Paris, le vice et la vertu. Paris, Pigalle et Saint Sulpice. Paris, la gouaille et le chic, Ménilmontant et Saint Germain. Paris, le ringard et le branchouille, avenue des Champs-Elysées et rue de la Roquette. Paris, le passé et le présent, les Halles et Rungis.

Paris le fric, strass et paillettes, stars et starlettes, champagne à 10 000 et farine illicite. Paris boîtes de nuit, cantines hors de prix, apparences du luxe. Paris faux semblants.

Paris la misère, Paris les taudis, Paris les clandos. Paris vidage de squat à 7 heures du mat. Paris l'Afrique, Paris l'Asie, Paris le monde, Paris le tiers monde.

Paris les marchés, tonnes de bouffe dégueulant sur les trottoirs, marchands gueulant leur espoir, badauds ébaubis. Passent les bennes à ordures dans les éclaboussures.

Paris crève la faim, une armée d'affamés, au coin de la rue. Passent derrière les bennes à ordures, la meurtrissure. Paris l'impuissance.

Paris le métro, odeur de pneus chauds, chaleur si humaine, visages résignés. Paris chanteurs amateurs, emmerdeurs, puis soudain un clône de Miles Davis, entre La Courneuve et Villejuif.

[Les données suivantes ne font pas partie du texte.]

Lemma rsum_zero (n : nat) (f : nat -> R) :
  (forall j, (j < n)%nat -> f j = 0) -> rsum n f = 0.
Proof.
  intros E. rewrite (rsum_ext n f (fun _ => 0) E), rsum_const. ring.
Qed.

Lemma rsum_plus (n : nat) (f g : nat -> R) :
  rsum n (fun j => f j + g j) = rsum n f + rsum n g.
Proof. induction n as [|n IH]; simpl; [ring | rewrite IH; ring]. Qed.

Lemma rsum_scale (n : nat) (k : R) (f : nat -> R) :
  rsum n (fun j => k * f j) = k * rsum n f.
Proof. induction n as [|n IH]; simpl; [ring | rewrite IH; ring]. Qed.

Lemma rsum_le (n : nat) (f g : nat -> R) :
  (forall j, (j < n)%nat -> f j <= g j) -> rsum n f <= rsum n g.
Proof.
  induction n as [|n IH]; intros E; simpl; [lra|].
  assert (rsum n f <= rsum n g) by (apply IH; intros j Hj; apply E; lia).
  assert (f n <= g n) by (apply E; lia). lra.
Qed.

Lemma rsum_swap (n m : nat) (f : nat -> nat -> R) :
  rsum n (fun i => rsum m (fun j => f i j)) =
  rsum m (fun j => rsum n (fun i => f i j)).
Proof.
  induction n as [|n IH]; simpl.
  - symmetry. apply rsum_zero. reflexivity.
  - rewrite IH, <- rsum_plus. reflexivity.
Qed.

End Sums.

Section Indices.

Lemma Forall2_rev_lt (i s : list nat) :
  Forall2 lt i s -> Forall2 lt (rev i) (rev s).
Proof.
  induction 1 as [|x d i s Hx _ IH]; simpl; [constructor|].
  apply Forall2_app; [exact IH | repeat constructor; exact Hx].
Qed.

Lemma bindex_rev_in_range (s i : list nat) :
  Forall2 lt i s -> bindex_rev s i = i.
Proof.
  induction 1 as [|x d i s Hx _ IH]; simpl; [reflexivity|].
  rewrite IH. destruct (Nat.eqb_spec d 1); [f_equal; lia | reflexivity].
Qed.

Lemma bindex_in_range (s i : list nat) : in_range s i -> bindex s i = i.
Proof.
  intros Hi. unfold bindex.
  rewrite bindex_rev_in_range by (apply Forall2_rev_lt, Hi).
  apply rev_involutive.
Qed.

Lemma bindex_nil (i : list nat) : bindex [] i = [].
Proof. reflexivity. Qed.

Lemma bdim_same (d : nat) : bdim d d = Some d.
Proof. unfold bdim. rewrite Nat.eqb_refl. reflexivity. Qed.

Lemma bdim_one_r (d : nat) : bdim d 1 = Some d.
Proof.
  unfold bdim. destruct (Nat.eqb_spec d 1) as [->|_]; [reflexivity|].
  reflexivity.
Qed.

Lemma bshape_rev_same (s : list nat) : bshape_rev s s = Some s.
Proof.
  induction s as [|d s IH]; simpl; [reflexivity|].
  rewrite bdim_same, IH. reflexivity.
Qed.

Lemma broadcast_shape_same (s : list nat) : broadcast_shape s s = Some s.
Proof.
  unfold broadcast_shape. rewrite bshape_rev_same. simpl.
  rewrite rev_involutive. reflexivity.
Qed.

Lemma broadcast_shape_nil_r (s : list nat) : broadcast_shape s [] = Some s.
Proof.
  unfold broadcast_shape. simpl.
  destruct (rev s) eqn:E; simpl; rewrite <- (rev_involutive s), E; reflexivity.
Qed.

Lemma broadcast_shape_nil_l (s : list nat) : broadcast_shape [] s = Some s.
Proof.
  unfold broadcast_shape. simpl. rewrite rev_involutive. reflexivity.
Qed.

(** A coordinate read through an operand of dimension [d1] stays below
    [d1] when it is below the broadcast dimension. *)
Lemma bdim_read (d1 d2 d x : nat) :
  bdim d1 d2 = Some d -> (x < d)%nat ->
  ((if Nat.eqb d1 1 then 0 else x) < d1)%nat.
Proof.
  unfold bdim. intros E Hx.
  destruct (Nat.eqb_spec d1 1) as [->|N1]; [lia|].
  destruct (Nat.eqb_spec d1 d2); [congruence|].
  destruct (Nat.eqb_spec d2 1); congruence.
Qed.

Lemma bindex_rev_left (s1 : list nat) :
  forall s2 s i, bshape_rev s1 s2 = Some s -> Forall2 lt i s ->
                 Forall2 lt (bindex_rev s1 i) s1.
Proof.
  induction s1 as [|d1 r1 IH]; intros s2 s i E Hi; [constructor|].
  destruct s2 as [|d2 r2]; simpl in E.
  - injection E as <-. rewrite bindex_rev_in_range by exact Hi. exact Hi.
  - destruct (bdim d1 d2) as [d|] eqn:Ed; [|discriminate]. simpl in E.
    destruct (bshape_rev r1 r2) as [r|] eqn:Er; [|discriminate]. simpl in E.
    injection E as <-. inversion Hi as [|x d' i' r' Hx Hi']; subst. simpl.
    constructor; [eapply bdim_read; eassumption | eapply IH; eassumption].
Qed.

Lemma bdim_comm (d1 d2 : nat) : bdim d1 d2 = bdim d2 d1.
Proof.
  unfold bdim.
  destruct (Nat.eqb_spec d1 d2), (Nat.eqb_spec d2 d1),
    (Nat.eqb_spec d1 1), (Nat.eqb_spec d2 1); congruence.
Qed.

Lemma bshape_rev_comm (s1 : list nat) :
  forall s2, bshape_rev s1 s2 = bshape_rev s2 s1.
Proof.
  induction s1 as [|d1 r1 IH]; intros [|d2 r2]; simpl; try reflexivity.
  rewrite bdim_comm, IH. reflexivity.
Qed.

Lemma bindex_left (s1 s2 s i : list nat) :
  broadcast_shape s1 s2 = Some s -> in_range s i -> in_range s1 (bindex s1 i).
Proof.
  unfold broadcast_shape, in_range, bindex. intros E Hi.
  destruct (bshape_rev (rev s1) (rev s2)) as [r|] eqn:Er; [|discriminate].
  simpl in E. injection E as <-.
  rewrite <- (rev_involutive s1) at 2. apply Forall2_rev_lt.
  eapply bindex_rev_left; [exact Er|].
  rewrite <- (rev_involutive r). apply Forall2_rev_lt. exact Hi.
Qed.

Lemma bindex_right (s1 s2 s i : list nat) :
  broadcast_shape s1 s2 = Some s -> in_range s i -> in_range s2 (bindex s2 i).
Proof.
  intros E. apply (bindex_left s2 s1).
  unfold broadcast_shape in *. rewrite bshape_rev_comm. exact E.
Qed.

End Indices.

Section Denotation.

Lemma has_ok (t : tensor) : has (ok t) (shape t) (elt t).
Proof. exists t. repeat split. Qed.

Lemma has_mk (s : list nat) (f : list nat -> R) : has (ok (mkT s f)) s f.
Proof. apply (has_ok (mkT s f)). Qed.

Lemma has_scalar (x : R) : has (ok (scalar x)) [] (fun _ => x).
Proof. apply has_mk. Qed.
(** The graph the operators build for a tree of gates. *)
Fixpoint graph_of (t : Paths.tree) : circuit :=
  match t with
  | Paths.Leaf a => {| nodes := [a]; edges := [] |}
  | Paths.Unary _ t1 => negation (graph_of t1) (Paths.top t1)
  | Paths.Binary a l r =>
      junction a (graph_of l) (graph_of r) (Paths.top l) (Paths.top r)
  end.

End GraphWf.

(** ** The first definition of [equals]: a loop *)

(** [xs[i]] on a list: an index past the end raises [IndexError]. *)
Definition getitem {S A} (xs : list A) (i : nat) : M S A :=
  match xs !! i with
  | Some x => ret x
  | None => raise IndexError
  end.

(** The variable [z] of the loop: the integer it starts as, or a value
    of the type of the operands. *)
Inductive acc (V : Type) : Type :=
  | Lit (z : Z)
  | Val (v : V).
Arguments Lit {V} z.
Arguments Val {V} v.

(** [n & e] with an integer [n] on the left. Python asks
    [int.__and__(n, e)] and, when [e] is no integer, the method
    [__rand__] of the class of [e]; without one it raises [TypeError]. *)
Class IntAnd (S V : Type) : Type := {
  int_and : Z -> V -> M S V
}.

#[global] Instance int_int_and : IntAnd unit Z := {
  int_and n e := ret (Z.land n e)
}.
(** The face analysed is one of the detected faces, none has a larger
    bounding area, and among faces of that area it is the first. *)
Theorem largest_face_first_maximum (f0 : face) (faces : list face) :
  exists pre post,
    f0 :: faces = pre ++ largest_face f0 faces :: post /\
    (forall f, In f pre -> (area f < area (largest_face f0 faces))%Z) /\
    (forall f, In f post -> (area f <= area (largest_face f0 faces))%Z).
Proof.
  destruct (largest_face_fold faces f0) as (pre & post & Heq & Hpre & Hpost & _).
  exists pre, post. unfold largest_face. repeat split; assumption.
Qed.

(** *** When exactly liveness is confirmed *)

Lemma open_branch_iff (self : t) (fr : frame) (blk : bool) (ear : R) :
  detect_blink self fr = Return (blk, ear) ->
  (negb blk && Rltb 0 ear = true <-> eyes_open self fr).
Proof.
  intros H. unfold eyes_open. split.
  - intros Hb. apply andb_true_iff in Hb. destruct Hb as [Hn Hpos].
    destruct blk; [discriminate |]. exists ear. split; [exact H |].
    apply Rltb_true. exact Hpos.
  - intros (ear' & H' & Hpos). rewrite H in H'. injection H' as -> ->.
    apply Rltb_true in Hpos. rewrite Hpos. reflexivity.
Qed.

Lemma blink_branch_iff (self : t) (fr : frame) (blk : bool) (ear : R) :
  detect_blink self fr = Return (blk, ear) ->
  (blk = true <-> eyes_blinking self fr).
Proof.
  intros H. unfold eyes_blinking. split.
  - intros ->. exists ear. exact H.
  - intros (ear' & H'). rewrite H in H'. injection H' as -> _. reflexivity.
Qed.

Lemma scan_frames_trace (self : t) (frames : list frame) :
  forall c w tr,
    exists b processed skipped,
      frames = processed ++ skipped /\
      scan_frames self frames c w tr = (Return b, tr ++ processed) /\
      (b = false -> skipped = []).
Proof.
  induction frames as [| fr rest IH]; intros c w tr.
  - exists false, [], []. cbn. unfold io_ret. rewrite app_nil_r. auto.
  - destruct (detect_blink_returns self fr) as (blk & ear & Hfr).
    erewrite scan_frames_cons by exact Hfr.
    assert (Hstep : forall c' w',
      exists b processed skipped,
        fr :: rest = processed ++ skipped /\
        scan_frames self rest c' w' (tr ++ [fr]) = (Return b, tr ++ processed) /\
        (b = false -> skipped = [])).
    { intros c' w'.
      destruct (IH c' w' (tr ++ [fr])) as (b & processed & skipped & Heq & Hrun & Hb).
      exists b, (fr :: processed), skipped. rewrite Hrun, <- app_assoc, Heq.
      auto. }
    destruct (negb blk && Rltb 0 ear); [apply Hstep |].
    destruct (blk && w); [| apply Hstep].
    destruct (CONSECUTIVE_FRAMES <=? c + 1)%Z; [| apply Hstep].
    exists true, [fr], rest. repeat split. discriminate.
Qed.

Lemma scan_frames_second_blink (self : t) (b2 : frame) (post : list frame) :
  eyes_blinking self b2 ->
  forall gap c tr,
    Forall (fun f => ~ eyes_open self f) gap ->
    (1 <= c)%Z ->
    exists processed skipped,
      gap ++ b2 :: post = processed ++ skipped /\
      (List.length post <= List.length skipped)%nat /\
      scan_frames self (gap ++ b2 :: post) c true tr
      = (Return true, tr ++ processed).
Proof.
  intros Hb2. induction gap as [| g gap IH]; intros c tr Hgap Hc.
  - cbn [app]. rewrite scan_frames_blinking by exact Hb2.
    destruct (Z.leb_spec CONSECUTIVE_FRAMES (c + 1));
      [| unfold CONSECUTIVE_FRAMES in *; lia].
    exists [b2], post. repeat split. lia.
  - cbn [app]. inversion Hgap as [| ? ? Hg Hgap']; subst.
    destruct (detect_blink_returns self g) as (blk & ear & Hfr).
    erewrite scan_frames_cons by exact Hfr.
    assert (Hno : negb blk && Rltb 0 ear = false).
    { destruct (negb blk && Rltb 0 ear) eqn:E; [| reflexivity].
      exfalso. apply Hg. apply (proj1 (@open_branch_iff _ _ _ _ Hfr)). exact E. }
    rewrite Hno.
    assert (Hstep : forall c', (1 <= c')%Z ->
      exists processed skipped,
        g :: gap ++ b2 :: post = processed ++ skipped /\
        (List.length post <= List.length skipped)%nat /\
        scan_frames self (gap ++ b2 :: post) c' true (tr ++ [g])
        = (Return true, tr ++ processed)).
    { intros c' Hc'.
      destruct (IH c' (tr ++ [g]) Hgap' Hc') as (processed & skipped & Heq & Hlen & Hrun).
      exists (g :: processed), skipped. rewrite Hrun, <- app_assoc.
      cbn [app]. rewrite Heq. auto. }
    destruct blk; cbn [andb].
    + destruct (Z.leb_spec CONSECUTIVE_FRAMES (c + 1)).
      * exists [g], (gap ++ b2 :: post). repeat split.
        rewrite length_app. cbn. lia.
      * apply Hstep. lia.
    + apply Hstep. exact Hc.
Qed.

Paris les Parigots, malpolis, mal dégrossis, mal embouchés et bouffis. Paris les touristes, do you speak english, no comprendo, pouvez-vous nous prendre en photo. Paris tellement de gens qu'il y en a même qui ressemblent à des provinciaux.

Paris la Goutte d'Or, la Butte aux Cailles, porte des Lilas, mais Paris la Défense, la Bastille, place Beauvau.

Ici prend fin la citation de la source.